Schwartz Letter to Financial Times: Similar Chinese cyber attacks have taken place and are continuing
by Stephen Schwartz
Sir, In their excellent reportage on cyber attacks ("US left looking powerless after hacked Sony pulls 'The Interview' ", December 19), Geoff Dyer and Megan Murphy quote Jason Healey, "an expert on cyber issues at the Atlantic Council in Washington", who says that it would be wrong to treat the Sony hacking as an act of "cyber war" that demanded an equivalent response from the US military's Cyber Command. However, Mr Healey adds, if the administration did nothing in response, it could invite similar events, such as a "Chinese attack on a newspaper carrying unflattering stories about corruption".
"Similar events" have already taken place and are continuing. Institutions such as mine, which are concerned about the situation of Muslim Uighurs under the rule of Beijing in Eastern Turkestan (aka Xinjiang), are targeted for cyber sabotage.
My group has undergone six consecutive Chinese attempts to hack our US-based website, the most recent on December 16 at 3:59:54am, Greenwich Mean Time. We have a conscientious webmaster and have prevented access to the site by our "opponents".
Countries vulnerable to criticism on human rights are, I believe, more prone to cyber war than those worried about exposure of corruption. Financial wrongdoing may be handled by purges and public shaming of individuals as we see in China. Analysis of the suppression of minority ethnic or religious communities may do more to limit the room for a state to operate in the contemporary world. Russia has learnt something comparable following its aggression against Ukraine.

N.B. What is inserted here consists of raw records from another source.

(* ===== verification/Cluster.v ===== *)
(** * Cluster membership and discovery ([src/cluster/])

    The client of the key-value store, a node's joining, heartbeat and leaving, and the
    discovery of services, over the interface of [EtcdBackend.v]; the strings and arrays
    the client hands out are blocks of an explicit memory.  Handles are not NULL: the
    early returns on NULL arguments are left out. *)
From S2P Require Import Prelude Memory Triples EtcdBackend.
From stdpp Require Import options.

Definition ETCD_DEFAULT_HOST : bytes := cs "127.0.0.1".
Definition ETCD_DEFAULT_PORT : Z := 2379.
Definition NODE_LEASE_TTL : Z := 10.
Definition ETCD_PREFIX_TOPOLOGY : bytes := cs "/lightfs/cluster/topology".
Definition ETCD_PREFIX_DISCOVERY : bytes := cs "/lightfs/cluster/discovery".

(** [snprintf] into a buffer of [cap] bytes. *)
Definition printed (cap : nat) (s : bytes) : bytes := (snprintf_s cap s).2.

(** ** The client ([etcd_client.c]) *)

Record etcd_client := EtcdClient { ec_host : bytes; ec_port : Z; ec_watch_running : bool }.
Record etcd_lease := EtcdLease { lease_id : Z; lease_ttl : Z }.

(** [etcd_key_value_response_t]; the revisions are never set. *)
Record etcd_key_value_response := KvResponse { r_key : option nat; r_value : option nat }.

(** A string or an array of responses. *)
Inductive cluster_cell :=
  | CellString (s : bytes)
  | CellResponses (rs : list etcd_key_value_response).
(** A piece of body is appended, unless the limit or the memory forbids it. *)
Lemma on_body_data c P old data : parser_inv InBody c P → body_data (hp_request c) P old → (Z.of_nat (length data) < 2 ^ 32)%Z →
  triple P (on_body data c) (λ '(r, c') P', parser_inv (next_phase InBody (Body data) r) c' P' ∧
    (r = CbOk ∧ (∃ p cap, c' = with_request c (set_body (hp_request c) (Some p) (Z.of_nat (length (old ++ data))) cap)) ∧
       body_data (hp_request c') P' (old ++ data) ∨
     r = CbError ∧ ((hp_max_body_size c < Z.of_nat (length (old ++ data)))%Z ∨ ∃ n, alloc_ok n = false))).
Proof.
  intros Hinv Hown Hdata. unfold on_body. pose proof (proj1 Hown) as Hlen. rewrite length_app.
  case_decide as Hmax.
  { apply triple_ret. split; [by apply (parser_inv_error InBody)|]. right. split; [done|left; lia]. }
  pose proof (pi_max _ _ _ Hinv) as Hm. pose proof (pi_body_max _ _ _ Hinv) as Hbm.
  set (q := hp_request c) in *. set (needed := (hr_body_len q + Z.of_nat (length data))%Z) in *.
  assert (needed ≤ hp_max_body_size c)%Z as Hneeded by lia.
  eapply triple_bind; [apply reserve_body_triple; [done|unfold MAX_SAFE_BODY in *; lia]|].
  intros [q'|] P'.
  - intros (p & cap & -> & [_ (-> & Hle & Hcap32)] & Hcap). cbn [hr_body hr_body_len hr_body_capacity set_body] in *.
    eapply (triple_bind _ _ _ (λ _ P, P = {[p := Buffer cap (old ++ data)]})).
    { rewrite Hlen. apply write_buffer_triple; [subst needed; lia|done]. }
    intros _ ? ->. apply triple_ret.
    assert (u32 (hr_body_len q + Z.of_nat (length data)) = Z.of_nat (length old + length data)) as Heq.
    { unfold MAX_SAFE_BODY in Hm. rewrite wrap_small by (unfold fits; lia). lia. }
    assert (body_data (set_body q (Some p) (Z.of_nat (length old + length data)) cap) {[p := Buffer cap (old ++ data)]} (old ++ data)).
    { split; simpl; rewrite length_app; [done|]. split_and!; [done|lia..]. }
    rewrite Heq. split; [|left; split_and!; [done|by exists p, cap|done]].
    destruct Hinv. split; simpl; try done; [by eexists|lia|by intros [?|?]].
  - intros [-> ?]. apply triple_ret. split; [by apply (parser_inv_error InBody)|]. right. auto.
Qed.

Lemma on_body_triple c P data : parser_inv InBody c P → (Z.of_nat (length data) < 2 ^ 32)%Z →
  triple P (on_body data c) (λ '(r, c') P', parser_inv (next_phase InBody (Body data) r) c' P').
Proof.
  intros Hinv ?. destruct (pi_body _ _ _ Hinv) as [old Hold].
  eapply triple_mono; [by eapply on_body_data|]. intros [r c'] P' [? _]. done.
Qed.

Lemma run_event_triple ph e c P : parser_inv ph c P → allowed ph e →
  triple P (run_event e c) (λ '(r, c') P', parser_inv (next_phase ph e r) c' P').
Proof.
  intros Hinv Hall. pose proof (count_value_le c (pi_count _ _ _ Hinv)) as Hcount.
  destruct e as [|d|d|d|method_name ka len|d|]; cbn [run_event].
  - apply triple_ret. destruct ph; try done. destruct Hinv. split; simpl; try done; try (unfold HTTP_METHOD_MAX, HTTP_MAX_URI; lia).
    destruct pi_body0 as (data & Hlen & Hb). rewrite pi_idle0 in Hb by auto. destruct Hb as (-> & -> & _).
    exists []. split; simpl; [done|]. split_and!; [done..|unfold HTTP_DEFAULT_BODY_BUF; lia].
  - apply triple_ret. assert (ph = InHeaders) as -> by (by destruct ph).
    assert (length (cstr (take (HTTP_MAX_URI - 1) d)) < HTTP_MAX_URI) as Huri.
    { eapply Nat.le_lt_trans; [apply cstr_take_length|]. unfold HTTP_MAX_URI. lia. }
    destruct Hinv. by split.
  - apply triple_ret. assert (next_phase ph (HeaderField d) CbOk = ph) as -> by done. destruct Hinv. split; simpl; try done.
    apply cstr_take_length.
  - unfold on_header_value. assert (next_phase ph (HeaderValue d) CbOk = ph) as Hph by done.
    case_decide as Hfull; [apply triple_ret; by rewrite Hph|].
    destruct (lookup_lt_is_Some_2 (hp_header_names c) (hp_header_count c)) as [name Hname]; [rewrite (pi_names _ _ _ Hinv); lia|].
    destruct (lookup_lt_is_Some_2 (hp_header_values c) (hp_header_count c)) as [val Hval]; [rewrite (pi_values _ _ _ Hinv); lia|].
    rewrite Hname, Hval.
    destruct (if hp_parsing_header_value c then _ else _) as [name' val'] eqn:Hnv.
    assert (length name' ≤ S3_MAX_HEADER_LENGTH ∧ length val' ≤ S3_MAX_HEADER_LENGTH) as [Hn' Hv'].
    { pose proof (proj1 (Forall_lookup _ _) (pi_names_short _ _ _ Hinv) _ _ Hname).
      pose proof (proj1 (Forall_lookup _ _) (pi_values_short _ _ _ Hinv) _ _ Hval).
      pose proof (pi_cur _ _ _ Hinv). destruct (hp_parsing_header_value c); injection Hnv as <- <-; simpl; auto with lia. }
    apply triple_ret. rewrite Hph. destruct Hinv. split; simpl; rewrite ?length_insert; try done.
    + by apply Forall_insert.
    + apply Forall_insert; [done|]. etrans; [apply cstr_length|]. rewrite length_app, length_take. lia.
  - unfold on_headers_complete. destruct ph; try done. destruct Hall as [_ Hlen].
    pose proof (pi_idle _ _ _ Hinv ltac:(auto)) as Hnone.
    assert (length (take (HTTP_METHOD_MAX - 1) method_name) < HTTP_METHOD_MAX) as Hm.
    { rewrite length_take. unfold HTTP_METHOD_MAX. lia. }
    destruct (pi_body _ _ _ Hinv) as (data & Hlen' & Hown). rewrite Hnone in Hown. destruct Hown as (-> & -> & Hcap).
    case_decide as Hpos.
    + set (size := if decide (len < HTTP_DEFAULT_BODY_BUF)%Z then len else HTTP_DEFAULT_BODY_BUF).
      assert (0 < size ≤ HTTP_DEFAULT_BODY_BUF)%Z as Hsize by (subst size; unfold HTTP_DEFAULT_BODY_BUF; case_decide; lia).
      eapply (triple_bind _ _ _ (λ body P', match body with None => P' = ∅ | Some p => P' = {[p := Buffer size []]} end)).
      { by apply triple_malloc. }
      intros body P' HP. apply triple_ret. destruct Hinv. split; simpl; try done; [|by intros [?|?]].
      exists []. split; simpl; [done|]. unfold HTTP_DEFAULT_BODY_BUF in *.
      destruct body as [p|]; subst P'; (split_and!; first [done|lia]).
    + apply triple_ret. destruct Hinv. by split.
  - destruct ph; try done. by apply on_body_triple.
  - apply triple_ret. destruct ph; try done. destruct Hinv. split; simpl; try done. by intros [?|?].
Qed.

Lemma run_event_max e c : ∀ h r c' h', run_event e c h = Some ((r, c'), h') → hp_max_body_size c' = hp_max_body_size c.
Proof.
  intros h r c' h'. destruct e; cbn [run_event]; unfold on_message_begin, on_url, on_header_field, on_header_value,
    on_headers_complete, on_body, on_message_complete, mbind, M_bind, mret, M_ret, undefined; intros H;
    repeat case_match; by simplify_eq.
Qed.

Lemma run_event_max_triple ph e c P : parser_inv ph c P → allowed ph e →
  triple P (run_event e c) (λ '(r, c') P', parser_inv (next_phase ph e r) c' P' ∧ hp_max_body_size c' = hp_max_body_size c).
Proof.
  intros Hinv Hall h F Hwf Hc Hd. destruct (run_event_triple ph e c P Hinv Hall h F Hwf Hc Hd) as ([r c'] & h' & P' & Hr & H).
  exists (r, c'), h', P'. split_and!; try apply H; [done|]. by eapply run_event_max.
Qed.

Section laws.
Context {LL : LlhttpLaws L}.

(** The invariant of a parser between calls. *)
Definition parser_ok c P : Prop := parser_inv (llhttp_phase (hp_parser c)) c P.

Lemma execute_triple n ph r c P : run_ok llhttp_phase n ph r → parser_inv ph c P →
  triple P (execute r c) (λ '(_, pos, c') P', parser_ok c' P' ∧ hp_max_body_size c' = hp_max_body_size c ∧
    ∀ p, pos = Some p → p ≤ n).
Proof.
  intros Hr. revert c P. induction Hr as [ph err pos s Hs Hpos|ph e k Hall _ IH]; intros c P Hinv; cbn [execute].
  - apply triple_ret. split; [|done]. unfold parser_ok. simpl. rewrite Hs. by destruct Hinv.
  - eapply triple_bind; [by apply run_event_max_triple|]. intros [res c'] P' [Hinv' <-]. by apply IH.
Qed.

Lemma parser_ok_error c P err : parser_ok c P → parser_ok (with_error c err) P.
Proof. unfold parser_ok. simpl. by intros []. Qed.

Lemma feed_triple c data P : parser_ok c P →
  triple P (http_parser_feed c data) (λ '(n, c') P', parser_ok c' P' ∧ hp_max_body_size c' = hp_max_body_size c ∧
    (n ≤ Z.of_nat (length data))%Z).
Proof.
  intros Hok. unfold http_parser_feed. eapply triple_bind; [by eapply execute_triple; [apply llhttp_execute_ok|]|].
  intros [[err pos] c'] P' (Hok' & Hmax & Hpos). case_decide; [apply triple_ret; split_and!; [by apply parser_ok_error|done|lia]|].
  destruct pos as [p|]; apply triple_ret; (split_and!; [done|done|]); [|lia].
  specialize (Hpos p eq_refl). pose proof (i32_le (Z.of_nat p)). lia.
Qed.
(* ===== verification/HttpServer.v ===== *)
(** * The HTTP server ([src/access/http_server.c], [access_server.c])

    Connections as a state machine over an explicit memory, the poller that drives them, and
    the life of the server.  What the sockets and the clock do is an argument: the bytes a
    receive finds, the connections that wait, the writes that have completed.  A write request
    belongs to the socket layer from [spdk_sock_writev_async] until its callback. *)
From S2P Require Import Prelude Memory Triples HttpText AccessRoutes HttpResponse HttpParser.
From stdpp Require Import options.

Definition DEFAULT_MAX_CONNECTIONS : Z := 1024.
Definition DEFAULT_KEEP_ALIVE_TIMEOUT : Z := 5000.
Definition DEFAULT_REQUEST_TIMEOUT : Z := 30000.
Definition DEFAULT_MAX_REQUEST_BODY : Z := 64 * 1024 * 1024.
Definition DEFAULT_RECV_BUF_SIZE : Z := 65536.

(** The sizes of the blocks, on a 64-bit machine: a connection's is never looked at. *)
Definition CONN_SIZE : Z := 1.
Definition SOCK_REQUEST_SIZE : Z := 64.
Definition IOVEC_SIZE : Z := 16.

Inductive conn_state := CONN_IDLE | CONN_READING | CONN_DISPATCHING | CONN_WRITING | CONN_CLOSING.
#[export] Instance conn_state_eq_dec : EqDecision conn_state.
Proof. solve_decision. Defined.

(** The calls of the socket layer that the server makes. *)
Inductive sock_call :=
  | SockClose (sock : nat)
  | GroupAdd (sock : nat)
  | GroupRemove (sock : nat)
  | GroupClose
  | Writev (sock : nat) (iov : list iovec).

(** The static buffers, [last_timeout_check], and the calls made so far. *)
Record world := World { w_statics : statics; w_last_timeout_check : Z; w_calls : list sock_call }.
Definition call (c : sock_call) (w : world) : world := World (w_statics w) (w_last_timeout_check w) (w_calls w ++ [c]).
Definition set_statics (s : statics) (w : world) : world := World s (w_last_timeout_check w) (w_calls w).

Section server.
Context {L : Llhttp} {O : AllocOracle}.

(** [http_conn_t]; [hc_self] is its address. *)
Record http_conn := HttpConn {
  hc_self : nat;
  hc_sock : nat;
  hc_parser_ctx : http_parser_ctx;
  hc_recv_buf : option nat;
  hc_recv_buf_size : Z;
  hc_recv_len : Z;
  hc_state : conn_state;
  hc_write_req : option nat;
  hc_last_active_ts : Z
}.

Definition set_state (st : conn_state) (c : http_conn) : http_conn :=
  HttpConn (hc_self c) (hc_sock c) (hc_parser_ctx c) (hc_recv_buf c) (hc_recv_buf_size c) (hc_recv_len c) st
    (hc_write_req c) (hc_last_active_ts c).
Definition set_parser (p : http_parser_ctx) (c : http_conn) : http_conn :=
  HttpConn (hc_self c) (hc_sock c) p (hc_recv_buf c) (hc_recv_buf_size c) (hc_recv_len c) (hc_state c)
    (hc_write_req c) (hc_last_active_ts c).
Definition set_recv (buf : option nat) (size len : Z) (c : http_conn) : http_conn :=
  HttpConn (hc_self c) (hc_sock c) (hc_parser_ctx c) buf size len (hc_state c) (hc_write_req c) (hc_last_active_ts c).
Definition set_write_req (r : option nat) (c : http_conn) : http_conn :=
  HttpConn (hc_self c) (hc_sock c) (hc_parser_ctx c) (hc_recv_buf c) (hc_recv_buf_size c) (hc_recv_len c) (hc_state c)
    r (hc_last_active_ts c).
Definition set_active (now : Z) (c : http_conn) : http_conn :=
  HttpConn (hc_self c) (hc_sock c) (hc_parser_ctx c) (hc_recv_buf c) (hc_recv_buf_size c) (hc_recv_len c) (hc_state c)
    (hc_write_req c) now.

(** ** Writing a response *)

Definition ERR_BUF_SIZE : nat := Z.to_nat 512.

Definition fill_error_response (status : Z) (code msg : bytes) (s : statics) : s3_response * statics :=
  let '(w, buf) := s3_xml_serialize_error ERR_BUF_SIZE code msg in
  (S3Response status (Some (cs "application/xml")) (Some ErrBuf) w [],
   Statics (st_response_buffer s) buf (st_etag_buf s) (st_cl_buf s) (st_ct_buf s)).

Definition http_conn_on_write_done (c : http_conn) : M buffer http_conn :=
  if decide (hr_keep_alive (hp_request (hc_parser_ctx c)) = true ∧ hc_state c ≠ CONN_CLOSING) then
    p ← http_parser_reset (hc_parser_ctx c); mret (set_state CONN_READING (set_parser p c))
  else mret (set_state CONN_CLOSING c).

Definition on_write_complete (c : http_conn) : M buffer http_conn :=
  let req := hc_write_req c in
  c ← http_conn_on_write_done (set_write_req None c);
  _ ← mfree req;
  mret c.

(** [inline]: the write completes before the call returns. *)
Definition conn_write_response (inline : bool) (c : http_conn) (resp : s3_response) (w : world) : M buffer (http_conn * world) :=
  let '(iov, s) := http_response_serialize resp (hr_keep_alive (hp_request (hc_parser_ctx c))) HTTP_IOV_MAX (w_statics w) in
  let w := set_statics s w in
  match iov with
  | None => mret (set_state CONN_CLOSING c, w)
  | Some iov =>
      req ← malloc (Buffer (SOCK_REQUEST_SIZE + Z.of_nat (length iov) * IOVEC_SIZE) []);
      match req with
      | None => mret (set_state CONN_CLOSING c, w)
      | Some _ =>
          let c := set_state CONN_WRITING (set_write_req req c) in
          let w := call (Writev (hc_sock c) iov) w in
          if inline then c ← on_write_complete c; mret (c, w) else mret (c, w)
      end
  end.

(** ** Dispatch *)

Definition conn_error_response (inline : bool) (status : Z) (code msg : string) (c : http_conn) (w : world)
    : M buffer (http_conn * world) :=
  let '(resp, s) := fill_error_response status (cs code) (cs msg) (w_statics w) in
  conn_write_response inline c resp (set_statics s w).

(** The handler of an operation: its result, the response and the static buffers. *)
Definition run_handler (q : http_request) (s : statics) : Z * s3_response * statics :=
  match rq_operation (hr_s3 q) with
  | S3_OPERATION_PUT_OBJECT => let '(r, resp) := s3_handler_put (hr_s3 q) (hr_body_len q) s3_response_zero in (r, resp, s)
  | S3_OPERATION_GET_OBJECT => let '(r, resp) := s3_handler_get (hr_s3 q) s3_response_zero in (r, resp, s)
  | S3_OPERATION_HEAD_OBJECT =>
      let '(r, resp) := s3_handler_get (hr_s3 q) s3_response_zero in
      (r, S3Response (rs_http_status resp) (rs_content_type resp) None 0 (rs_etag resp), s)
  | S3_OPERATION_DELETE_OBJECT => let '(r, resp) := s3_handler_delete (hr_s3 q) s3_response_zero in (r, resp, s)
  | S3_OPERATION_LIST_OBJECTS => s3_handler_list (hr_s3 q) s3_response_zero s
  | _ => let '(resp, s) := fill_error_response 405 (cs "MethodNotAllowed") [] s in (0%Z, resp, s)
  end.

Definition set_s3 (s3 : s3_request) (q : http_request) : http_request :=
  HttpRequest s3 (hr_method q) (hr_uri q) (hr_body q) (hr_body_len q) (hr_body_capacity q) (hr_complete q) (hr_keep_alive q).

Definition http_conn_dispatch (inline : bool) (c : http_conn) (w : world) : M buffer (http_conn * world) :=
  let p := hc_parser_ctx c in
  let q := hp_request p in
  let '(result, s3) := s3_route_parse (hr_method q) (hr_uri q) (header_ptrs p) (hr_s3 q) in
  let q := set_s3 s3 q in
  let c := set_parser (with_request p q) (set_state CONN_DISPATCHING c) in
  if decide (result ≠ 0)%Z then conn_error_response inline 400 "InvalidRequest" "Could not parse request" c w
  else if decide (rq_authorization s3 ≠ [] ∧ sigv4_validate (rq_authorization s3) ≠ SIGV4_OK) then
    conn_error_response inline 403 "SignatureDoesNotMatch" "The request signature does not match" c w
  else
    let '(result, response, s) := run_handler q (w_statics w) in
    let '(response, s) := if decide (result ≠ 0)%Z then fill_error_response 500 (cs "InternalError") (cs "Handler failed") s
                          else (response, s) in
    conn_write_response inline c response (set_statics s w).

(** ** Reading *)

(** Room for 4096 more bytes, and how much room there is; [None] when the buffer could not be
    enlarged. *)
Definition ensure_space (c : http_conn) : M buffer (http_conn * option Z) :=
  let space := u32 (hc_recv_buf_size c - hc_recv_len c) in
  if decide (space < 4096)%Z then
    let size := u32 (hc_recv_buf_size c * 2) in
    buf ← realloc (hc_recv_buf c) size;
    let c := set_recv buf size (hc_recv_len c) c in
    mret (c, match buf with None => None | Some _ => Some (u32 (size - hc_recv_len c)) end)
  else mret (c, Some space).

Definition recv_buffer (c : http_conn) : M buffer (nat * buffer) :=
  match hc_recv_buf c with
  | None => undefined
  | Some p => b ← mload p; mret (p, b)
  end.

(** The bytes [consumed] leave the front of the buffer. *)
Definition discard (consumed : Z) (c : http_conn) : M buffer http_conn :=
  let rest := u32 (hc_recv_len c - consumed) in
  '(p, b) ← recv_buffer c;
  _ ← (if decide (consumed < hc_recv_len c)%Z then
         mstore p (Buffer (buf_size b) (drop (Z.to_nat consumed) (take (Z.to_nat (hc_recv_len c)) (buf_data b)) ++
           drop (Z.to_nat rest) (buf_data b)))
       else mret tt);
  mret (set_recv (hc_recv_buf c) (hc_recv_buf_size c) rest c).

Definition drop_keep_alive (c : http_conn) : http_conn :=
  let q := hp_request (hc_parser_ctx c) in
  set_parser (with_request (hc_parser_ctx c) (HttpRequest (hr_s3 q) (hr_method q) (hr_uri q) (hr_body q) (hr_body_len q)
    (hr_body_capacity q) (hr_complete q) false)) c.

Such regimes further maintain networks for old-fashioned disinformation operations seeking to discredit their foreign critics, which may be more harmful in preventing free expression. Cyber war in the form of hacking or denial-of-service campaigns, the latter involving flooding of internet servers with access requests causing a breakdown, may be blocked or corrected and repaired within a short time. Disinformation campaigns have a tendency to endure, as our Centre has learnt. This is an additional factor, I surmise, in the European debate over the appearance of false information on Google.